One final Tsukumogami Yokai is the Chochin Obake, also known as bake-chochin, chochin kozo, or simply Chochin, or in English “the paper lantern ghost”. The legend of the Chochin Obkae is thought to have been the sight of paper lanterns (which were once seen everywhere to light outside of houses, shops roads and alleyways) flickering and flailing about and moaning in the wind, making them seem alive. This, and the idea that upon their 100th birthday, inanimate objects come alive. The appearance of Chochin Obake has similarities to both the Karakasa Kozo and the Bakezori, in which it has a long, lolling tongue hanging out of it’s split paper mouth, and one or two big eyes. Sometimes they are shown as having arms and/or legs, but this is less frequent as the Chochin Obake usually either floats or is hanging up.
Like the Karakasa Kozo and the Bakezori, it’s main schtick is to frighten people by ay of surprise. He has a particular fondness to cackling while rolling his bulbous eyes and long tongue around at guests you have in your household, as well as watch and glare at your as you are going about your day. Occasionally Onryo, one of the most powerful, destructive and dangerous supernatural beings takes possession of a paper lantern and imitates a Chochin Obake. A famous Onryo is seen in modern pop culture is the long haired ghostly woman in horror films The Grudge and The Ring. When this happens, it’s super dangerous as the Onryo is a violent spirit whose only mission is to cause destruction, and the harmless Chochin Obake just wants to give a little fright to those who may have forgotten him.

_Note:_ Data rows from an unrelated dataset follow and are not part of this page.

(** [depth] is the nesting that is still allowed. *)
Fixpoint value (fuel depth : nat) (s : list byte) : option (json * list byte) :=
  match fuel with
  | O => None
  | S fuel =>
      match skip s with
      | [] => None
      | b :: t =>
          if decide (b = quote) then '(l, t) ← unquote (length t) t; Some (JString (string_of l), t)
          else if decide (b = lbrace) then
            match depth with
            | O => None
            | S depth =>
                match skip t with
                | c :: t' => if decide (c = rbrace) then Some (JObject [], t')
                             else '(l, t) ← members fuel depth (c :: t'); Some (JObject l, t)
                | [] => None
                end
            end
          else if decide (b = lbracket) then
            match depth with
            | O => None
            | S depth =>
                match skip t with
                | c :: t' => if decide (c = rbracket) then Some (JArray [], t')
                             else '(l, t) ← elements fuel depth (c :: t'); Some (JArray l, t)
                | [] => None
                end
            end
          else match literal (bytes "null") (b :: t), literal (bytes "true") (b :: t), literal (bytes "false") (b :: t) with
          | Some (_, t), _, _ => Some (JNull, t)
          | _, Some (_, t), _ => Some (JBool true, t)
          | _, _, Some (_, t) => Some (JBool false, t)
          | _, _, _ => '(lit, t) ← number (b :: t); Some (JNumber lit, t)
          end
      end
  end
with members (fuel depth : nat) (s : list byte) : option (list (string * json) * list byte) :=
  match fuel with
  | O => None
  | S fuel =>
      match skip s with
      | b :: t =>
          if decide (b = quote) then
            '(k, t) ← unquote (length t) t;
            match skip t with
            | c :: t =>
                if decide (c = x3a) then
                  '(v, t) ← value fuel depth t;
                  match skip t with
                  | d :: t =>
                      if decide (d = rbrace) then Some ([(string_of k, v)], t)
                      else if decide (d = comma) then '(l, t) ← members fuel depth t; Some ((string_of k, v) :: l, t)
                      else None
                  | [] => None
                  end
                else None
            | [] => None
            end
          else None
      | [] => None
      end
  end
with elements (fuel depth : nat) (s : list byte) : option (list json * list byte) :=
  match fuel with
  | O => None
  | S fuel =>
      '(v, t) ← value fuel depth s;
      match skip t with
      | d :: t =>
          if decide (d = rbracket) then Some ([v], t)
          else if decide (d = comma) then '(l, t) ← elements fuel depth t; Some (v :: l, t)
          else None
      | [] => None
      end
  end.

Definition maxNestingDepth : nat := 100 * 100.

(** A whole document.  Every call of the parser but the first consumes a byte
    before it calls on, so the fuel is enough. *)
Definition parse_json (s : list byte) : option json :=
  '(v, t) ← value (2 * length s + 2) maxNestingDepth s;
  match skip t with
  | [] => Some v
  | _ => None
  end.

(** ** Structs *)

Definition upper (b : byte) : byte :=
  if (97 <=? byte_val b) && (byte_val b <=? 122) then byte_of (byte_val b - 32) else b.

(** Go's folding of a name, for comparison with a name in ASCII: letters in
    upper case, U+017F as S and U+212A as K. *)
Fixpoint fold_name (s : list byte) : list byte :=
  match s with
  | xc5 :: xbf :: t => x53 :: fold_name t
  | xe2 :: x84 :: xaa :: t => x4b :: fold_name t
  | b :: t => upper b :: fold_name t
  | [] => []
  end.

Definition same_name (k name : string) : bool := bool_decide (fold_name (bytes k) = fold_name (bytes name)).

Definition is_null (j : json) : bool := match j with JNull => true | _ => false end.

(** The values a field of that name is set to, in order; [null] sets nothing. *)
Definition settings (name : string) (l : list (string * json)) : list json :=
  snd <$> filter (λ kv, same_name kv.1 name && negb (is_null kv.2) = true) l.

(** [strconv.ParseInt] of the literal, and the check against the field's width. *)
Definition int32_of (j : json) : option Z :=
  match j with
  | JNumber lit => z ← dec_Z lit; if (- 2 ^ 31 <=? z) && (z <? 2 ^ 31) then Some z else None
  | _ => None
  end.

Definition string_of_json (j : json) : option string :=
  match j with JString s => Some s | _ => None end.

(** A field: its zero value if it is not set, no value if some setting has the
    wrong type. *)
Definition get_field {A} (conv : json → option A) (zero : A) (name : string) (l : list (string * json)) : option A :=
  default zero ∘ last <$> mapM conv (settings name l).

Definition get_string := get_field string_of_json EmptyString.
Definition get_int32 := get_field int32_of 0.

(** The members of the document, for a struct with [decode]. *)
Definition Unmarshal {A} (decode : list (string * json) → option A) (body : list byte) : option A :=
  match parse_json body with
  | Some (JObject l) => decode l
  | Some JNull => decode []
  | _ => None
  end.

(** ** Reading back what the encoder writes *)

(** The text with every byte that is not part of a rune replaced by U+FFFD. *)
Fixpoint valid_text (fuel : nat) (s : list byte) : list byte :=
  match fuel, s with
  | S fuel, b :: rest =>
      let '(r, w) := decode_rune b rest in
      (if (w =? 1)%nat && (0x80 <=? byte_val b) then encode_rune RuneError else take w s) ++
      valid_text fuel (drop w s)
  | _, _ => []
  end.

Definition sanitize (s : string) : string := string_of (valid_text (length (bytes s)) (bytes s)).

Lemma valid_text_id fuel s : (length s ≤ fuel)%nat → valid_fuel fuel s = true → valid_text fuel s = s.
Proof.
  revert s. induction fuel as [|fuel IH]; intros [|b rest] Hlen Hv; simpl in Hlen; try done; try lia.
  cbn [valid_text valid_fuel] in *. pose proof (decode_width b rest) as Hw.
  destruct (decode_rune b rest) as [r w]. cbn [fst snd] in *. apply andb_true_iff in Hv as [Hv1 Hv2].
  apply negb_true_iff in Hv1. rewrite Hv1, IH; [by rewrite take_drop| |done]. rewrite length_drop. simpl. lia.
Qed.

Lemma sanitize_id s : valid_utf8 s = true → sanitize s = s.
Proof. intros Hv. unfold sanitize. rewrite valid_text_id by done. apply string_of_bytes. Qed.

(** A rune of several bytes is read from those bytes alone. *)
Lemma decode_local b rest t :
  (1 < (decode_rune b rest).2)%nat →
  decode_rune b (take ((decode_rune b rest).2 - 1) rest ++ t) = decode_rune b rest.
Proof.
  unfold decode_rune. cbn zeta.
  destruct (Z.ltb_spec (byte_val b) 0x80); [simpl; lia|].
  destruct (Z.ltb_spec (byte_val b) 0xc2); [simpl; lia|].
  destruct (Z.ltb_spec (byte_val b) 0xe0).
  { destruct rest as [|b1 rest]; [simpl; lia|]. destruct (is_cont b1) eqn:E; [|simpl; lia]. intros _.
    cbn [snd Nat.sub firstn app]. by rewrite E. }
  destruct (Z.ltb_spec (byte_val b) 0xf0).
  { destruct rest as [|b1 [|b2 rest]]; [simpl; lia..|]. destruct (_ && _) eqn:E; [|simpl; lia]. intros _.
    cbn [snd Nat.sub firstn app]. by rewrite E. }
  destruct (Z.ltb_spec (byte_val b) 0xf5); [|simpl; lia].
  destruct rest as [|b1 [|b2 [|b3 rest]]]; [simpl; lia..|].
  destruct (second_ok _ b1 && is_cont b2 && is_cont b3) eqn:E; [|simpl; lia]. intros _.
  cbn [snd Nat.sub firstn app]. by rewrite E.
Qed.

Lemma unquote_ascii fuel b t :
  byte_val b < 0x80 → unquote (S fuel) (esc_ascii b ++ t) = prepend [b] (unquote fuel t).
Proof. intros Hb. destruct b; try (vm_compute in Hb; discriminate); reflexivity. Qed.

Lemma unquote_rune fuel b rest t :
  (1 < (decode_rune b rest).2)%nat →
  unquote (S fuel) (take (decode_rune b rest).2 (b :: rest) ++ t) =
  prepend (take (decode_rune b rest).2 (b :: rest)) (unquote fuel t).
Proof.
  intros Hw. pose proof (chunk_high b rest Hw) as Hhigh. pose proof (decode_local b rest t Hw) as Hloc.
  pose proof (decode_width b rest) as Hlen.
  destruct (decode_rune b rest) as [r [|w]] eqn:Hd; cbn [fst snd] in *; [lia|].
  cbn [firstn app] in *. apply Forall_cons in Hhigh as [Hb _].
  replace (S w - 1)%nat with w in Hloc by lia.
  assert (length (take w rest) = w) as Hl by (rewrite length_take; lia).
  cbn [unquote]. rewrite !decide_False by (intros ->; by vm_compute in Hb).
  destruct (Z.ltb_spec (byte_val b) 0x20); [lia|]. rewrite Hloc.
  destruct (Nat.eqb_spec (S w) 1); [lia|]. cbn [andb firstn skipn].
  by rewrite (take_app_length' _ _ w), (drop_app_length' _ _ w) by done.
Qed.

Lemma esc_chunk_length r chunk : (length chunk ≤ 4 → length chunk ≤ length (esc_chunk r chunk))%nat.
Proof.
  destruct chunk as [|b [|c chunk]]; cbn [esc_chunk length]; intros Hl; [lia| |].
  - unfold esc_ascii, u_escape. repeat case_match; simpl; lia.
  - destruct (_ || _); simpl in *; lia.
Qed.

Lemma decode_width_4 b rest : ((decode_rune b rest).2 ≤ 4)%nat.
Proof. unfold decode_rune. repeat case_match; simpl; lia. Qed.
Lemma WriteKeyValue_state key value level ik s r rec s' :
  tenants_ok (tenantService s) → WriteKeyValue q tenantID key value level ik s = (r, rec, s') →
  tenants_ok (tenantService s') ∧ routingService s' = routingService s.
Proof.
  intros Hok. unfold WriteKeyValue. destruct (NormalizeConsistencyLevel _ _) as [l|]; [|by intros [= _ _ <-]]. cbn zeta.
  destruct (write_fresh q tenantID key value l s) as [w s1] eqn:Hf. apply write_fresh_state in Hf; [|done].
  destruct w; (destruct (decide _); [by intros [= _ _ <-]|]); destruct (idem_Get _) as [[?|]|]; by intros [= _ _ <-].
Qed.

Lemma ReadKeyValue_state key level s r tasks s' :
  tenants_ok (tenantService s) → ReadKeyValue q tenantID key level s = (r, tasks, s') →
  tenants_ok (tenantService s') ∧ routingService s' = routingService s.
Proof.
  intros Hok. unfold ReadKeyValue. destruct (NormalizeConsistencyLevel _ _) as [l|]; [|by intros [= _ _ <-]].
  destruct (tenant_factor q tenantID s) as [g s1] eqn:Hf.
  destruct (tenant_factor_ok _ _ _ Hok Hf) as [Hok1 _]. destruct (tenant_factor_other _ _ _ _ _ Hf) as (Hr & _).
  destruct g as [f|e]; [|by intros [= _ _ <-]]. destruct (GetReadReplicas _ _ _ _ _); [|by intros [= _ _ <-]].
  destruct (readFromReplicasWithRepair _ _ _ _ _ _ _) as [[? ?] ?]. by intros [= _ _ <-].
Qed.
End tenant_factor.

Section invariant.
Context `{MapRange} `{StoreErrors} `{Scanner} (db_text : db_error → string).

Lemma row_served fault db tenantID t :
  db_wf db → answer_of db_text (pg_GetTenant fault db tenantID) = Ok t → row_ok tenantID t.
Proof.
  intros Hwf. unfold pg_GetTenant. destruct fault; [done|]. destruct (tenants db !! tenantID) as [row|] eqn:Hrow; [|done].
  intros [= <-]. destruct (wf_tenants _ Hwf _ _ Hrow) as [Hid Hc]. unfold tenant_check in Hc. split; [done|]. lia.
Qed.

Lemma kv_rows e tenantID p t : process_inv p → q_tenant (kv_env db_text e tenantID p) = Ok t → row_ok tenantID t.
Proof. intros Hp. apply row_served, pi_db, Hp. Qed.

Lemma save_wf (s : Tenant → statement) fault now row db :
  db_wf db → db_wf (save (λ t, run_statement fault now (s t) db) row db).2.
Proof. intros Hwf. destruct row; [by apply run_statement_wf|done]. Qed.

(** The tenant RPCs return, and keep the invariant. *)
Lemma handler_CreateTenant_ok created updated clock later saved req s :
  tenants_ok s → ∃ r s', handler_CreateTenant created updated clock later saved req s = Some (r, s') ∧ tenants_ok s'.
Proof.
  intros Hok. unfold handler_CreateTenant. destruct (validateCreateTenantRequest req); [by eexists _, _|]. cbn zeta.
  destruct (CreateTenant _ _ _ _ _ _ _ _) as [r s'] eqn:Hc. destruct (CreateTenant_ok _ _ _ _ _ _ _ _ _ _ Hok Hc) as [Hok' Hp].
  destruct r as [p|e]; [|by eexists _, _]. destruct (Hp p eq_refl) as [t ->]. by eexists _, _.
Qed.

Lemma handler_UpdateReplicationFactor_ok now clock later updated fetched saved req s :
  tenants_ok s → (∀ t, fetched = Ok t → row_ok (uq_TenantId req) t) →
  ∃ r s', handler_UpdateReplicationFactor now clock later updated fetched saved req s = Some (r, s') ∧ tenants_ok s'.
Proof.
  intros Hok Hrow. unfold handler_UpdateReplicationFactor.
  destruct (validateUpdateReplicationFactorRequest req); [by eexists _, _|].
  destruct (UpdateReplicationFactor_ok now clock later updated fetched saved (uq_TenantId req) (uq_NewReplicationFactor req) s
    Hok Hrow) as (r & s' & Hu & Hok'). rewrite Hu. cbn [mbind option_bind].
  destruct r as [p|e]; [|by eexists _, _].
  destruct (UpdateReplicationFactor_result _ _ _ _ _ _ _ _ _ _ _ Hok Hrow Hu) as (t & -> & _). by eexists _, _.
Qed.

Lemma handler_GetTenant_ok now clock later fetched tenantId s :
  tenants_ok s → (∀ t, fetched = Ok t → row_ok tenantId t) →
  ∃ r s', handler_GetTenant now clock later fetched tenantId s = Some (r, s') ∧ tenants_ok s'.
Proof.
  intros Hok Hrow. unfold handler_GetTenant. destruct (decide _); [by eexists _, _|].
  destruct (GetTenant _ _ _ _ _ _) as [r s'] eqn:Hg. destruct (GetTenant_ok _ _ _ _ _ _ _ _ Hok Hrow Hg) as [Hok' Hp].
  destruct r as [p|e]; [|by eexists _, _]. destruct (Hp p eq_refl) as (t & -> & _). by eexists _, _.
Qed.

(** The RPCs about keys, tenants and migrations. *)
Definition local_request (r : request) : bool :=
  match r with
  | RAddStorageNode _ | RRemoveStorageNode _ | RListStorageNodes => false
  | _ => true
  end.

Lemma local_rpc_inv e r p :
  process_inv p → local_request r = true → ∃ a p', unifiedHandler db_text e r p = Some (a, p') ∧ process_inv p'.
Proof.
  intros Hp Hl. pose proof (pi_tenants _ Hp) as Ht. pose proof (pi_db _ Hp) as Hdb.
  destruct r as [req|req|req|req|id|?|?|id|]; try done; cbn [unifiedHandler]; cbv zeta.
  - destruct (handler_WriteKeyValue _ _ _) as [[r rec] s] eqn:Hw. eexists _, _. split; [done|]. revert Hw.
    unfold handler_WriteKeyValue. destruct (validateWriteRequest req); [intros [= _ _ <-]; by apply with_service_inv|].
    destruct (WriteKeyValue _ _ _ _ _ _ _) as [[w rec'] s'] eqn:Hk.
    apply WriteKeyValue_state in Hk as [? ?]; [|by intros t; apply kv_rows|done].
    destruct w; intros [= _ _ <-]; by apply with_service_inv.
  - destruct (handler_ReadKeyValue _ _ _) as [[r tasks] s] eqn:Hw. eexists _, _. split; [done|]. revert Hw.
    unfold handler_ReadKeyValue. destruct (validateReadRequest req); [intros [= _ _ <-]; by apply with_service_inv|].
    destruct (ReadKeyValue _ _ _ _ _) as [[w tasks'] s'] eqn:Hk.
    apply ReadKeyValue_state in Hk as [? ?]; [|by intros t; apply kv_rows|done].
    destruct w; intros [= _ _ <-]; by apply with_service_inv.
  - pose proof (save_wf SCreateTenant (v_save e) 0 (created_row e req) _ Hdb) as Hs. cbn [run_statement] in Hs.
    destruct (save _ _ _) as [saved db]. edestruct handler_CreateTenant_ok as (r & ts & -> & Hts); [exact Ht|].
    eexists _, _. split; [done|]. apply with_db_inv; [by apply with_service_inv|done].
  - pose proof (save_wf SUpdateTenant (v_save e) 0 (updated_row db_text e req p) _ Hdb) as Hs. cbn [run_statement] in Hs.
    destruct (save _ _ _) as [saved db].
    edestruct handler_UpdateReplicationFactor_ok as (r & ts & -> & Hts); [exact Ht|by intros t; apply kv_rows|].
    eexists _, _. split; [done|]. apply with_db_inv; [by apply with_service_inv|done].
  - edestruct handler_GetTenant_ok as (r & ts & -> & Hts); [exact Ht|by intros t; apply kv_rows|].
    eexists _, _. split; [done|]. by apply with_service_inv.
  - by eexists _, _.
Qed.

Lemma rpc_inv e r p a p' : process_inv p → unifiedHandler db_text e r p = Some (a, p') → process_inv p'.
Proof.
  intros Hp. destruct (local_request r) eqn:Hl.
  { destruct (local_rpc_inv e r p Hp Hl) as (a' & p1 & -> & Hp1). by intros [= _ <-]. }
  destruct r as [?|?|?|?|?|req|req|?|]; try done; cbn [unifiedHandler]; cbv zeta;
    (destruct (on_cluster _ p) as [[b p1]|] eqn:Hc; [|done]); cbn [mbind option_bind]; intros [= _ <-];
    (eapply on_cluster_inv; [|done|exact Hc]); [apply pres_add, _|apply pres_remove, _|].
  unfold handler_ListStorageNodes. preserve.
Qed.
(** The server with its routes set up.  [Router.Use] wraps the handlers of the
    routes and not the two fallback handlers. *)
Definition ServeHTTP (v : visit) (r : http_request) (g : gateway St) : bool * Writer * gateway St :=
  match mux_match (fst <$> routes v) (hq_Method r) (hq_Path r) with
  | Matched i vars =>
      match routes v !! i with
      | Some (_, handler) => Chain (middlewareChain v) handler (with_vars vars r) NewWriter g
      | None => NotFoundHandler r NewWriter g
      end
  | NoRoute => NotFoundHandler r NewWriter g
  | MethodMismatch => MethodNotAllowedHandler r NewWriter g
  end.
End server.

(** The status of a response. *)
Definition status_of (w : Writer) : option Z := fst <$> w_status w.

(** ** Lemmas *)

(** *** Answers *)

(** A handler that is given an unused writer answers once, under the headers it
    was given and the content type, unless it panics before it answers. *)
Definition answers {St} (h : http_handler St) : Prop := ∀ r w g,
  w_status w = None →
  let '(panicked, w', _) := h r w g in
  if panicked then w' = w
  else ∃ code, w_status w' = Some (code, <["Content-Type" := "application/json"]> (w_header w)).

Lemma writeJSONResponse_status code data w :
  w_status w = None →
  w_status (writeJSONResponse code data w) = Some (code, <["Content-Type" := "application/json"]> (w_header w)).
Proof.
  intros Hw. unfold writeJSONResponse, Encode, Write, WriteHeader, header_Set. cbn [w_status w_header w_body].
  rewrite Hw. by destruct data.
Qed.

Lemma status_of_response code data w : w_status w = None → status_of (writeJSONResponse code data w) = Some code.
Proof. intros Hw. unfold status_of. by rewrite writeJSONResponse_status. Qed.

Lemma serve_answers {St Req Resp} convert (invoke : Req → St → outcome Resp) success message fs fc os render :
  answers (serve convert invoke success message fs fc os render).
Proof.
  intros r w g Hw. unfold serve, WriteValidationError, HandleError, WriteErrorResponse.
  destruct (convert r) as [req|m]; [|eexists; by apply writeJSONResponse_status].
  destruct (invoke _ _) as [[[[resp|]|err] waits] c]; [|done|eexists; by apply writeJSONResponse_status].
  destruct (negb _); eexists; by apply writeJSONResponse_status.
Qed.
(** A request answered 200: its conversion, the try whose reply came back, the
    states of the coordinator up to it, and the document that was sent. *)
Lemma serve_200 {St Req Resp} (I : St → Prop) cfg wakes convert deliver (handler : nat → Req → St → res Status Resp * St)
    success message fs fc render r w g req :
  0 ≤ MaxRetries cfg → w_status w = None → fs ≠ 200 → honest deliver → convert r = Ok req →
  (∀ i s, I s → I (handler i req s).2) → I (coordinator g) →
  (∀ i s st, (handler i req s).1 = Err st → GRPCToHTTPStatus (Some (StatusError st)) ≠ 200) →
  let invoke req s := withRetry cfg wakes (λ i, call (deliver i) (handler i req)) s in
  let w' := (serve convert invoke success message fs fc 200 render r w g).1.2 in
  status_of w' = Some 200 →
  ∃ i s resp, retried wakes (λ i, call (deliver i) (handler i req)) 0 i (coordinator g) s ∧ I s ∧
    deliver i = Replied ∧ (handler i req s).1 = Ok resp ∧ success resp = true ∧ w' = writeJSONResponse 200 (render resp) w.
Proof.
  intros Hm Hw Hfs Hhonest Hreq HI Hg Herr invoke. unfold serve, HandleError, WriteErrorResponse. rewrite Hreq.
  destruct (invoke req (coordinator g)) as [[result waits] c] eqn:Hr. cbn [fst snd].
  destruct (withRetry_spec _ _ _ _ _ _ _ Hm Hr) as (j & s1 & _ & Hret & _ & Hc & _).
  pose proof (retried_invariant I wakes deliver (λ i, handler i req) 0 j (coordinator g) s1 HI Hret Hg) as Hs1.
  unfold concludes, call in Hc.
  destruct (deliver j) as [e| |e] eqn:Hd; cbn [fst] in Hc.
  2: destruct (handler j req s1) as [[x|st] s2] eqn:Hh; cbn [fst] in Hc.
  2: { subst result. destruct (success x) eqn:Hx; cbn [negb fst snd]; [|rewrite status_of_response by done; congruence].
       intros _. exists j, s1, x. by rewrite Hh. }
  all: assert (∃ e, result = Err e ∧ GRPCToHTTPStatus (Some e) ≠ 200) as (e' & -> & Hne);
    [|cbn [fst snd]; rewrite status_of_response by done; congruence].
  all: destruct Hc as [[_ ->]|(_ & _ & m & _ & ->)]; eexists; (split; [reflexivity|]); [|by vm_compute].
  - eapply Hhonest. left. exact Hd.
  - apply (Herr j s1). by rewrite Hh.
  - eapply Hhonest. right. exact Hd.
Qed.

It pays to be wary around any haunted lanterns, in case a more sinister demon is present.
Traditional folklore stories that involve Tsukumogami, along with many other Yokai, make for great moralistic stories. They remind people that you don’t need to have too many material possessions, and we shouldn’t forget about items that served us well. In the modern era, a time of rabid consumerism and throw away culture many of us have been brought up in, these tales are a good reminder to “buy once, buy well”, to slow our lives down, to learn to fix things instead of dispose and replace. Fast fashion, bad quality and bad craftsmanship is a byproduct of our incessant need to consume and upgrade, that perhaps a little haunting from our long forgotten items that are still useful is what we need to learn to ease up on our negative impact on our planet. If my perfectly good ukulele I bought a couple years back decided to start playing itself and licking my face in the middle of the night, maybe I’d be slightly more inclined to play it, or the bicycle that’s gathering dust in the hallway zoomed madly around the house maybe I would remember to ride it. Maybe as a people, if we viewed all the items in our lives as possessing some form of soul, we would so hastily upgrade to the newest, shinier model, throw away or forget about items that served us so faithfully during its time in our lives.